To get a better feel for flying, I spent an hour flying a sign on North Main St in Providence. Not wanting to lie, this non-homeless (for now) reporter’s sign simply said, “Thank you.” (That was probably my biggest mistake, Nate would tell me later – the sign is your communication to the world, “It’s got to be heartfelt and genuine, and say something,” he advises – see Nate’s sign in the photo).

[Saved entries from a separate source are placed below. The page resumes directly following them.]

(* ===== verification/SessionSteps.v ===== *)
(** * Session steps

    An over-approximation of what the methods of [session.rs] do: a step relation
    on sessions coarse enough that invariants are short to prove against its
    rules, with every method a sequence of such steps.  Queueing and withdrawing
    output are free here; [SessionMachine] has the exact machine, with the guards
    of every call. *)

From S2P Require Import Prelude Bytes Header Control OpenCodec Api Resources Framing.
From S2P Require Import Integrity StreamIds Registry Session.

#[local] Open Scope N_scope.

Definition draining (s : Session) : bool := goaway_sent s || bool_decide (is_Some (peer_goaway s)).
Definition max_streams (s : Session) : N := streams_per_connection (limits (resources s)).
Definition max_buffered (s : Session) : N := buffered_bytes_per_stream (limits (resources s)).

(** The state an opened stream leaves, before its event. *)
Definition note_accepted (ds : StreamIds) (id : N) (s : Session) : Session :=
  let s := set_ids ds s in if is_local ds id then s else set_accepted_remote id s.

(** The terminal state, before a response is queued. *)
Definition closing (failure : option Failure) (s : Session) : Session :=
  let failure := match failure with Some f => Some f | None => drain_failure s end in
  let unfinished := default (mkFailure Local FcConnectionLost) failure in
  set_events (events s
    ++ map (λ token, PingFinished (handle_id (handle s)) token (Err unfinished)) (ping_keys (pings s))
    ++ omap (λ id, state ← streams s !! id;
         Some (StreamClosed (ss_handle state) (OutFailed unfinished))) (stream_keys (streams s))
    ++ [ConnectionClosed (handle_id (handle s)) failure])
    (set_streams ∅ (set_pings ∅ (set_outbound [] (set_closed true s)))).

Inductive step (s : Session) : Session → Prop :=
| step_push f : step s (push_outbound f s)
| step_keep keep : step s (set_outbound (filter (λ f : WireFrame, keep f = true) (outbound s)) s)
| step_goaway_sent : closed s = false → step s (set_goaway_sent true s)
| step_goaway_written : step s (set_goaway_written true s)
| step_peer_goaway last :
    last = 0 ∨ is_local (ids s) last = true → last ≤ greatest_local (ids s) →
    (∀ p, peer_goaway s = Some p → last ≤ p) →
    step s (set_peer_goaway (Some last) s)
| step_drain_failure f : step s (set_drain_failure f s)
| step_now t : step s (set_now t s)
| step_flags id state lo le :
    streams s !! id = Some state →
    step s (set_streams
      (<[id := mkStreamState (ss_handle state) lo (remote_open state) le]> (streams s)) s)
| step_terminal id state outcome :
    closed s = false → streams s !! id = Some state →
    (outcome = OutCompleted → remote_open state = false ∧ local_end_written state = true) →
    step s (push_event (StreamClosed (ss_handle state) outcome)
              (set_streams (delete id (streams s)) s))
| step_refused id ds :
    closed s = false → accept id (ids s) = (Ok tt, ds) → step s (set_ids ds s)
| step_opened id ds owner protocol :
    closed s = false → draining s = false → N.of_nat (size (streams s)) < max_streams s →
    len (events s) < event_limit s →
    accept id (ids s) = (Ok tt, ds) ∨ allocate (ids s) = (Ok id, ds) → id ≠ 0 →
    let h := StreamHandle_new (handle s) owner id in
    step s (push_event (StreamOpened (context s) h protocol)
              (set_streams (<[id := mkStreamState h true true false]> (streams s))
                 (note_accepted ds id s)))
| step_data id state data :
    closed s = false → streams s !! id = Some state → remote_open state = true →
    1 ≤ len data ≤ MAX_PAYLOAD_BYTES → buffered id (events s) + len data ≤ max_buffered s →
    len (events s) < event_limit s →
    step s (push_event (Data (ss_handle state) data) s)
| step_remote_end id state :
    closed s = false → streams s !! id = Some state → remote_open state = true →
    len (events s) < event_limit s →
    step s (push_event (RemoteEnd (ss_handle state))
              (set_streams (<[id := mkStreamState (ss_handle state) (local_open state) false
                                      (local_end_written state)]> (streams s)) s))
| step_ping token started deadline :
    closed s = false → pings s !! token = None → (size (pings s) < 64)%nat →
    step s (set_pings (<[token := (started, deadline)]> (pings s)) s)
| step_ping_finished token probe result :
    closed s = false → pings s !! token = Some probe →
    step s (push_event (PingFinished (handle_id (handle s)) token result)
              (set_pings (delete token (pings s)) s))
| step_ping_lost token : closed s = false → step s (set_pings (delete token (pings s)) s)
| step_closed failure : closed s = false → step s (closing failure s).

Abbreviation steps := (rtc step).

(** ** Composition *)

Section composition.
Context {A B : Type} (s : Session) (st : Store).

Lemma steps_read {X} (f : Session → X) (k : X → SM B) :
  steps s (k (f s) (s, st)).2.1 → steps s ((read f ≫= k) (s, st)).2.1.
Proof. done. Qed.
Lemma steps_ensure b e (k : unit → SM B) :
  (b = true → steps s (k tt (s, st)).2.1) → steps s ((ensure b e ≫= k) (s, st)).2.1.
Proof. intros H. destruct b; [by apply H | apply rtc_refl]. Qed.
Lemma steps_lift (r : result SessionError A) (k : A → SM B) :
  (∀ a, r = Ok a → steps s (k a (s, st)).2.1) → steps s ((lift r ≫= k) (s, st)).2.1.
Proof. intros H. destruct r; [by apply H | apply rtc_refl]. Qed.
Lemma steps_reserve n (k : Reservation → SM B) :
  (∀ r st', steps s (k r (s, st')).2.1) → steps s ((reserve_outbound n ≫= k) (s, st)).2.1.
Proof.
  intros H. unfold mbind, M_bind, reserve_outbound.
  destruct (Resources_outbound (resources s) n st) as [[r |] st']; [apply H | apply rtc_refl].
Qed.
Lemma steps_store f (k : unit → SM B) :
  (∀ st', steps s (k tt (s, st')).2.1) → steps s ((on_store f ≫= k) (s, st)).2.1.
Proof. intros H. apply H. Qed.
Lemma steps_session f (k : unit → SM B) :
  step s (f s) → steps (f s) (k tt (f s, st)).2.1 → steps s ((on_session f ≫= k) (s, st)).2.1.
Proof. intros H1 H2. by eapply rtc_l. Qed.
Lemma steps_bind (m : SM A) (k : A → SM B) :
  steps s (m (s, st)).2.1 →
  (∀ a s' st', m (s, st) = (Ok a, (s', st')) → steps s' (k a (s', st')).2.1) →
  steps s ((m ≫= k) (s, st)).2.1.
Proof.
  intros H1 H2. unfold mbind, M_bind. destruct (m (s, st)) as [[a | e] [s' st']] eqn:E; [| done].
  etrans; [exact H1 |]. by apply H2.
Qed.
Lemma steps_try_bind (m : SM A) (k : result SessionError A → SM B) :
  steps s (m (s, st)).2.1 →
  (∀ r s' st', m (s, st) = (r, (s', st')) → steps s' (k r (s', st')).2.1) →
  steps s ((try_ m ≫= k) (s, st)).2.1.
Proof.
  intros H1 H2. unfold mbind, M_bind, try_. destruct (m (s, st)) as [r [s' st']] eqn:E.
  etrans; [exact H1 |]. by apply H2.
Qed.
End composition.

The endeavor was mostly a waiting game. When the light is red, you have a shot. When it’s not, there’s not much to do. I found one light where I could amble slowly past the waiting cars on red, then walk back to the head of the pending line on green. I got some exercise. But I learned not to move too fast. Lingering, slightly but inoffensively, was the only way I managed to get any donations. I was flying for just over an hour and made $4, one each from four compassionate passersby [a ten-to-one match was passed on in turn by Motif to Crossroads, a local Providence homeless shelter]. The first person to give completely made my day – I’d been out for about 15 minutes with no one even willing to talk to me, so I may have looked a bit sad and depressed. He made eye-contact, then looked away. Then made eye-contact and looked away again. Then leaned sideways – a good sign that the driver’s reaching for a wallet – and gave me my first dollar. “I know it’s cheap, but this is all the cash I have. God bless you.” I was monumentally grateful.

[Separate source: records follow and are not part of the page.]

Lemma cancel_performs owner stream reason s st :
  session_ok s → performing (SCancel owner stream reason) s (cancel owner stream reason (s, st)).
Proof.
  intros Hok. unfold cancel. apply run_read, run_ensure; intros Hc;
    [apply negb_true_iff in Hc | apply negb_false_iff in Hc; disabled].
  apply run_read, run_lift; [intros [] Ha | intros e Ha].
  2: { apply map_err_Err in Ha as (e' & Ha & _). apply StreamHandle_authorize_Err in Ha. disabled. }
  apply map_err_Ok, StreamHandle_authorize_Ok in Ha as [Hh Hw]. apply run_read.
  apply run_ensure; intros Hs; [apply bool_decide_eq_true in Hs as [state Hs]
    | apply bool_decide_eq_false, eq_None_not_Some in Hs; disabled].
  destruct (terminate_live (wire_id stream) (OutCancelled Local reason) state s st Hs) as [st1 Ht].
  set (s1 := terminated (wire_id stream) state (OutCancelled Local reason) s) in *.
  rewrite (bind_Ok _ _ _ tt (s1, st1)) by (unfold perform, modify; by rewrite Ht).
  match goal with |- context [ErrorPayload_new ?c []] => replace c with (cancel_code reason) by (by destruct reason) end.
  rewrite error_payload_new by (by destruct reason). erewrite bind_Ok by reflexivity. fold (error_payload (cancel_code reason)).
  rewrite frame_framed; [| by rewrite error_payload_len | apply stream_scope; [| by auto 6]; by eapply live_nonzero, Hs; apply Hok].
  erewrite bind_Ok by reflexivity.
  destruct (queue_cases Cancel_t (wire_id stream) (error_payload (cancel_code reason)) s1 st1)
    as [(r & st' & E) | (st' & E)]; unfold mbind, M_bind, try_; rewrite E.
  - apply performs_does. by apply (does_cancel s owner stream reason state r).
  - cbn [is_err is_ok negb]. unfold perform, modify.
    destruct (close_open (Some (mkFailure Local FcResourceLimit)) None s1 st') as (s2 & st2 & -> & [-> | (? & ? & ? & _)]);
      [done | | done].
    apply performs_does. by apply (does_cancel_unsent s owner stream reason state).
Qed.

(** A drain, as a call or within another. *)
Lemma drain_cases reason s st : closed s = false → goaway_sent s = false →
  (∃ r st', drain reason (s, st) = (Ok tt, (announced reason r s, st'))) ∨
  (∃ st', drain reason (s, st) = (Err SeCapacity, (s, st'))).
Proof.
  intros Hc Hg. unfold drain. erewrite bind_Ok by reflexivity. rewrite Hc. erewrite bind_Ok by reflexivity.
  erewrite bind_Ok by reflexivity. rewrite Hg. erewrite bind_Ok by reflexivity.
  match goal with |- context [GoAway_new _ ?c []] => replace c with (goaway_code reason) by (by destruct reason) end.
  assert (GoAway_new (accepted_remote s) (goaway_code reason) [] =
    Ok (mkGoAway (accepted_remote s) (mkDiagnostic (goaway_code reason) []))) as -> by (by destruct reason).
  erewrite bind_Ok by reflexivity. fold (goaway_payload (goaway_code reason) s).
  assert (len (goaway_payload (goaway_code reason) s) = 8) as Hl by (by destruct reason).
  rewrite frame_framed by (by rewrite ?Hl). erewrite bind_Ok by reflexivity.
  destruct (queue_cases GoAway_t 0 (goaway_payload (goaway_code reason) s) s st) as [(r & st' & E) | (st' & E)].
  - left. exists r, st'. by rewrite (bind_Ok _ _ _ _ _ E).
  - right. exists st'. by rewrite (bind_Err _ _ _ _ _ E).
Qed.
Lemma drain_sent reason s st : closed s = false → goaway_sent s = true → drain reason (s, st) = (Ok tt, (s, st)).
Proof.
  intros Hc Hg. unfold drain. erewrite bind_Ok by reflexivity. rewrite Hc. erewrite bind_Ok by reflexivity.
  erewrite bind_Ok by reflexivity. by rewrite Hg.
Qed.
Lemma drain_performs reason s st : performing (SDrain reason) s (drain reason (s, st)).
Proof.
  destruct (closed s) eqn:Hc.
  { unfold drain. apply run_read, run_ensure; [by rewrite Hc | intros _; disabled]. }
  destruct (goaway_sent s) eqn:Hg; [rewrite drain_sent by done; by apply performs_does, does_drain_again |].
  destruct (drain_cases reason s st Hc Hg) as [(r & st' & ->) | (st' & ->)]; [by apply performs_does, does_drain |].
  eapply performs_full; [done | by apply (does_drain s reason 0) | apply (outbound_grows _ s)].
Qed.

Lemma ping_performs token timeout t s st : performing (SPing token timeout t) s (ping token timeout t (s, st)).
Proof.
  unfold ping. apply run_read, run_ensure; intros Hc;
    [apply negb_true_iff in Hc | apply negb_false_iff in Hc; disabled].
  apply run_read, run_ensure; intros Hp; [apply negb_true_iff in Hp | apply negb_false_iff in Hp].
  2: { apply orb_true_iff in Hp as [Hp%N.eqb_eq | [? Hp]%bool_decide_eq_true]; disabled. }
  apply orb_false_iff in Hp as [Hp%N.eqb_neq Hn%bool_decide_eq_false].
  apply run_ensure; intros Hs; [apply negb_true_iff in Hs | apply negb_false_iff in Hs]; apply N.leb_le in Hs || apply N.leb_gt in Hs.
  2: { disabled. }
  apply run_lift; [intros d Hd | intros e Hd].
  2: { disabled. unfold Instant_checked_add, checked_add in Hd. case_match; [done | lia]. }
  apply ok_or_Ok in Hd. unfold Instant_checked_add in Hd. apply checked_add_Some in Hd as [-> Hd].
  apply run_lift; [intros f Hf | intros e Hf].
  2: { disabled. rewrite frame_framed in Hf; done. }
  apply frame_Ok in Hf as [Hl ->].
  assert (∀ r, does s (SPing token timeout t) (Ok tt)
      (set_pings (<[token := (t, t + timeout)]> (pings s)) (push_outbound (framed Ping_t 0 token r) s))) as Hdo.
  { intros r. apply does_ping; try done; try lia. by apply eq_None_not_Some. }
  apply run_queue; [intros r st'; apply performs_does, Hdo |]. eapply performs_full; [done | apply (Hdo 0) | apply (outbound_grows _ s)].
Qed.

(** ** Opening *)

Lemma add_eq ds id owner protocol s st : id ≠ 0 →
  add id owner protocol (set_ids ds s, st) =
  (Ok (mkStreamHandle (handle_id (handle s)) owner id), (opened ds id owner protocol s, st)).
Proof.
  intros Hz. apply N.eqb_neq in Hz. unfold add, opened, note_accepted, on_session. unfold_m. cbn.
  destruct (is_local ds id); cbn; rewrite Hz; reflexivity.
Qed.
Lemma Open_encode_len p : namespace (protocol_id p) →
  len (Open_encode (mkOpen (protocol_id p) (protocol_version p))) ≤ MAX_PAYLOAD_BYTES.
Proof.
  intros [Hl _ _ _ _]. unfold Open_encode, len. cbn [open_id open_version]. rewrite !length_app, !to_be_length.
  unfold MAX_PAYLOAD_BYTES. lia.
Qed.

For me, feeling like not-quite-a-human was the darkest part. People ignore you, when you know they’ve perceived you. They won’t look at you, and some went to fairly ridiculous lengths to look everywhere but where I was standing. “It’s their choice, you can’t let it bother you. They don’t know you, so it’s not personal,” suggests Nate. Still, I came to appreciate the folks who would look and nod, or the super bubbly blonde woman who waved and smiled like a displaced cheerleader, then made a larger than life sad face to indicate that she couldn’t give right now. Or the rough looking fellow who rolled his window down to say, “Sorry, buddy, I’m busted right now too.”

Next time I go out, I want to draw a sign that says, “Cardboard signs, $2” and see if I get any more play. My guess is I won’t – compassion, not humor, is the draw here; and even though I got four donors and over 200 no-eye-contacts, that dollop of compassion is uplifting in difficult times.

“You can’t care too much. There are good and kind people who go rolling by every once in a while, and you just have to wait. Be respectful – I never get out in traffic or try to get their attention. I just have my sign and my patience,” advised Leroy.

From inside the car, is it good or bad to give to the flyers? “There’s a study where they gave cash to people on the street and found it worked better than giving it to infrastructure,” said attorney Neville Bedford, referring to a recent study by economist James Sullivan of University of Notre Dame that followed a set of homeless and nearly homeless in Chicago, and which has yet to be replicated. The study found that giving directly to those teetering on the edge of homelessness has a bigger bang for the buck than funding infrastructural charities that help the homeless with services – a $1,000 direct investment and an investment of between $6,800 and $20,000 in a charity (depending on the organization) will produce roughly the same result.

But then there is a mixed bag in the flyer community – although many are looking to build their lives up, others are just looking for coffee and cigarettes to get through the day. Then there are the

Mike
Mike

ones working the system. “There’s a guy who works the corner up that way,” a source tells me, gesturing up North Main St. “He’s causing quite a stir around here, because he isn’t homeless. He lives in University Heights, and everybody knows he has a girlfriend who takes care of him. But he also has a problem with crack, which is why he’s out here, and where whatever he makes goes.”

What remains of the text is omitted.